The subjects they discussed were exactly the ones the mainstream outlets were ignoring. The activists talked about the root causes that drive migrants to risk their lives at the border: the criminal violence in their home countries and the economic dislocations brought on by the “free trade” policies that the U.S. government, the World Bank and the International Monetary Fund (IMF) tirelessly promote. Free trade agreements like NAFTA (the North American Free Trade Agreement) are “a genocide against the poor, against the migrants,” an organizer from Mexico said.
Pedro Aguilar, a young Honduran, sat through the meeting without speaking until the very end, but his physical presence was enough: his left leg was missing below the knee. Aguilar said he had fled his native Honduras to escape criminal violence there that led to the death of two of his brothers. He injured his leg in Mexico while trying to climb on to the “The Beast,” the notoriously dangerous freight train that runs between Tabasco and Tlaxcala, in an effort to escape the Mexican criminals who prey on Central American immigrants.
Once the immigrants arrive in the U.S., they are mercilessly exploited because of their vulnerability, the activists felt, either as “illegal” workers who can be threatened with deportation or as guest workers whose visas depend on their employers’ good will. A professor from the city’s university system described immigrants’ employment situation in New York City as “a system of slavery.”
No one seemed to share liberal groups’ enthusiasm for the Senate bill. “The nonprofits are using us,” the professor remarked.

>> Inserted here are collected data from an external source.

(* ===== verification/Thread.v ===== *)
(** * [Server::Worker::run]: the thread of a worker

    The thread names itself, pins itself to its CPU and enters the loop of
    [Worker].  [worker_thread_fds] is what the code that joins the thread
    relies on ([ServerFacts.join_law]). *)

From S2P Require Import Prelude Headers RequestParser Numbers ParserFacts Response ByteBuffer Router StaticFiles Metrics Connection.
From S2P Require Import ConnectionFacts Worker WorkerFacts WorkerLoop Ownership WorkerSteps WorkerFds Server Accounting.
From stdpp Require Import relations.

Open Scope Z_scope.

(** [sys_setaffinity] restricts the calling thread to one CPU and yields the
    error number; [sys_warn] writes to [stderr]. *)
Class ThreadKernel (K : Type) := {
  sys_setname : K -> bytes -> K;
  sys_setaffinity : K -> Z -> Z * K;
  sys_warn : K -> bytes -> K;
  strerror : Z -> bytes }.

Class ThreadLaws (K : Type) `{ThreadKernel K} `{FdView K} := {
  setname_opened : forall k s, opened (sys_setname k s) = opened k;
  setaffinity_opened : forall k cpu, opened (sys_setaffinity k cpu).2 = opened k;
  warn_opened : forall k s, opened (sys_warn k s) = opened k }.

(** [snprintf(name, sizeof name, "httpd-w%u", id_)] with [char name[16]]. *)
Definition thread_name (id : Z) : bytes := take 15 (B "httpd-w" ++ to_string id).

Section Run.
Context {T : Type} `{InBuffer T}.
Context {K : Type} `{Kernel K} `{EventKernel K} `{ThreadKernel K}.
Context (router_ : Router K) (cfg_ : ServerConfig).

Definition pin_thread (o : WorkerObj) (k : K) : K :=
  if wo_cpu o >=? 0 then
    let '(rc, k) := sys_setaffinity k (wo_cpu o) in
    if negb (rc =? 0) then
      sys_warn k (B "httpd: worker " ++ to_string (wo_id o) ++ B ": cannot pin to cpu " ++ to_string (wo_cpu o)
                  ++ B ": " ++ strerror rc ++ [LF])
    else k
  else k.

(** What [run] does before its loop; the time is [last_sweep]. *)
Definition run_prologue (o : WorkerObj) (k : K) : Z * K :=
  let k := sys_setname k (thread_name (wo_id o)) in
  let k := pin_thread o k in
  sys_mono_us k.

(** [run] for at most [n] passes of its loop. *)
Definition Worker_run (n fuel : nat) (o : WorkerObj) (k : K) : option (Worker T K + Worker T K) :=
  let '(last_sweep, k) := run_prologue o k in
  run_loop router_ cfg_ n fuel last_sweep (Worker_loop o k).

End Run.

Lemma pin_thread_opened {K : Type} `{ThreadKernel K} `{!FdView K} `{!ThreadLaws K} o (k : K) : opened (pin_thread o k) = opened k.
Proof.
  unfold pin_thread. destruct (_ >=? 0); [|done]. pose proof (setaffinity_opened k (wo_cpu o)) as Ho.
  destruct (sys_setaffinity k (wo_cpu o)) as [rc k1]. cbn [snd] in Ho. destruct (negb _); [by rewrite warn_opened|done].
Qed.

Lemma run_prologue_opened {K : Type} `{Kernel K} `{ThreadKernel K} `{!FdView K} `{!FdLaws K} `{!ThreadLaws K} o (k : K) :
  opened (run_prologue o k).2 = opened k.
Proof. unfold run_prologue. by rewrite mono_opened, pin_thread_opened, setname_opened. Qed.

(** The thread of a worker: its loop closes the listener or leaves it as it was. *)
Section Thread.
Context {T : Type} `{InBuffer T}.
Context {K : Type} `{Kernel K} `{!KernelLaws K} `{EventKernel K} `{!FdView K} `{!FdLaws K} `{!EventFdLaws K}.
Context (router_ : Router K) (cfg_ : ServerConfig).

Lemma lstep_listener (w w' : Worker T K) :
  lstep router_ cfg_ w w' -> listener_ w' = listener_ w \/ listener_ w' = -1.
Proof.
  assert (forall fd (v : Worker T K), listener_ (close_connection fd v) = listener_ v) as Hcl
    by (intros fd v; unfold close_connection; by destruct (conns_ v !! fd)).
  intros [? []|]; auto.
  - destruct ok; [auto|]. rewrite Hcl. auto.
  - unfold sweep_one. destruct (judge _ _ _ c); auto.
  - unfold begin_drain. destruct (draining_ w), (fd_valid (listener_ w)); auto.
Qed.

Lemma lsteps_listener (w w' : Worker T K) :
  rtc (lstep router_ cfg_) w w' -> listener_ w' = listener_ w \/ listener_ w' = -1.
Proof. induction 1 as [|w w1 w' Hs _ [->| ->]]; [auto| |auto]. by apply lstep_listener in Hs. Qed.

Lemma Worker_loop_books o R k :
  0 <= wo_listener o -> holds R [wo_listener o] k -> books R (Worker_loop (T := T) o k).
Proof.
  intros Hp Hh. split; [|apply map_Forall_empty|done].
  unfold worker_fds, table_fds, Worker_loop. cbn [listener_ conns_ env_ e_kern]. rewrite map_to_list_empty. cbn.
  unfold owned_fd, fd_valid. by destruct (Z.geb_spec (wo_listener o) 0); [|lia].
Qed.
End Thread.

(** The thread of a worker, from its first line to the
    end of its loop, gives back every descriptor it took:
    what is open then is what was open when it started, except that the
    listener is closed if the worker was drained (and its member says so).
    This is what [join_law] promises to the code that joins the thread. *)
Theorem worker_thread_fds {T : Type} `{InBuffer T} {K : Type} `{Kernel K} `{!KernelLaws K} `{EventKernel K} `{!FdView K}
  `{!FdLaws K} `{!EventFdLaws K} `{ThreadKernel K} `{!ThreadLaws K} (router : Router K) (cfg : ServerConfig) (o : WorkerObj) (k : K)
  (n fuel : nat) (w' : Worker T K) :
  router_ok router -> router_fds router -> 0 <= wo_listener o -> wo_listener o ∈ opened k ->
  Worker_run router cfg n fuel o k = Some (inr w') ->
  (listener_ w' = wo_listener o /\ opened (e_kern (env_ w')) = opened k)
  \/ (listener_ w' = -1 /\ opened (e_kern (env_ w')) = opened k ∖ {[wo_listener o]}).
Proof.
  intros Hr Hf Hp Hin Hrun. unfold Worker_run in Hrun. pose proof (run_prologue_opened o k) as Ho1.
  destruct (run_prologue o k) as [ls k1]. cbn [snd] in Ho1. rewrite <- Ho1 in Hin |- *.
  clear Ho1 k. rename k1 into k. set (l := wo_listener o) in *.
  assert (holds (opened k ∖ {[l]}) [l] k) as Hh.
  { split; [apply NoDup_singleton|]. split; [set_solver|]. cbn. rewrite union_empty_r_L, difference_union_L. set_solver. }
  apply (Worker_loop_books (T := T) o) in Hh; [|done].
  pose proof (run_loop_steps router cfg n fuel ls _ _ Hrun) as Hs. cbn in Hs.
  apply (lsteps_books router cfg Hr Hf _ _ _ Hs) in Hh. apply lsteps_listener in Hs. apply run_loop_ended in Hrun.
  destruct Hh as [(_ & _ & Ho) _ _]. unfold worker_fds, table_fds in Ho. rewrite Hrun, map_to_list_empty, app_nil_r in Ho.
  rewrite Ho. change (listener_ (Worker_loop o k)) with l in Hs. destruct Hs as [-> | ->]; [left|right]; (split; [done|]).
  - unfold owned_fd, fd_valid. destruct (Z.geb_spec l 0); [|lia]. cbn. rewrite union_empty_r_L, difference_union_L. set_solver.
  - cbn. set_solver.
Qed.

#[export] Instance desk_thread : ThreadKernel Desk := {
  sys_setname k _ := k; sys_setaffinity k _ := (22, k); sys_warn k _ := k; strerror _ := B "Invalid argument" }.

#[export] Instance desk_thread_laws : ThreadLaws Desk.
Proof. by split. Qed.

Lemma worker_thread_fds_witness :
  match Worker_run (T := bytes) desk_router desk_config 5 60 (mkObj 0 3 4 5 6 0 true) (e_kern (env_ desk_worker)) with
  | Some (inr w') =>
      (listener_ w' = 4 /\ opened (e_kern (env_ w')) = {[3; 4; 5; 6]})
      \/ (listener_ w' = -1 /\ opened (e_kern (env_ w')) = {[3; 4; 5; 6]} ∖ {[4]})
  | _ => False
  end.
Proof.
  destruct (Worker_run desk_router desk_config 5 60 _ _) as [[w'|w']|] eqn:E.
  2: refine (worker_thread_fds desk_router desk_config _ _ 5 60 w' desk_router_ok desk_router_fds _ _ E);
    [discriminate|vm_compute; reflexivity].
  all: apply (f_equal (fun r => match r with Some (inr _) => true | _ => false end)) in E; vm_compute in E; discriminate E.
Defined.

Dissatisfaction with the proposed immigration reform is widespread in immigrant communities. A poll that the Latino Decisions firm took among 500 Latino voters from May 25 to June 1 found that 86 percent were unhappy with the 10-year waiting period S.744 would impose before an undocumented immigrant could gain full legal status. About 81 percent opposed linking legalization to border security; and although Latinos are often considered social conservatives, 61 percent favored allowing LGBT immigrants to bring their partners to the country through family reunification.
Mobilizing the Base
Several of the New York activists were members of the Migrant Power Alliance, a local coalition formed a few months earlier to critique Washington’s ideas of immigration reform and to demand an end to deportations. That might seem like a big job for the little meeting beneath the towering skyscrapers, with the New York offices of the World Bank and the IMF a few blocks to the east and the headquarters of the television networks–which ignored the caravan—to the west. But the participants didn’t seem discouraged.
A labor organizer who works with car wash employees pointed to the importance of concientización—consciousness-raising. “We have to share information,” the professor added, “since the media won’t do it.” He noted the potential for mobilizing the base, as happened in the massive pro-immigrant marches of 2006. New York is especially favorable for movement building, the Families for Freedom organizer said, since “there are people here from all over.”
“We have to stop acting like victims,” another activist insisted.
Castillo, who was facilitating, summed up the discussion by calling for more caravans and more national actions, for developing more links between people here and south of the border, for making more use of grassroots media, and for continuing the work at the base.
David L. Wilson is co-author, with Jane Guskin, of The Politics of Immigration: Questions and Answers, Monthly Review Press, July 2007. He also co-edits Weekly News Update on the Americas, a summary of news from Latin America and the Caribbean.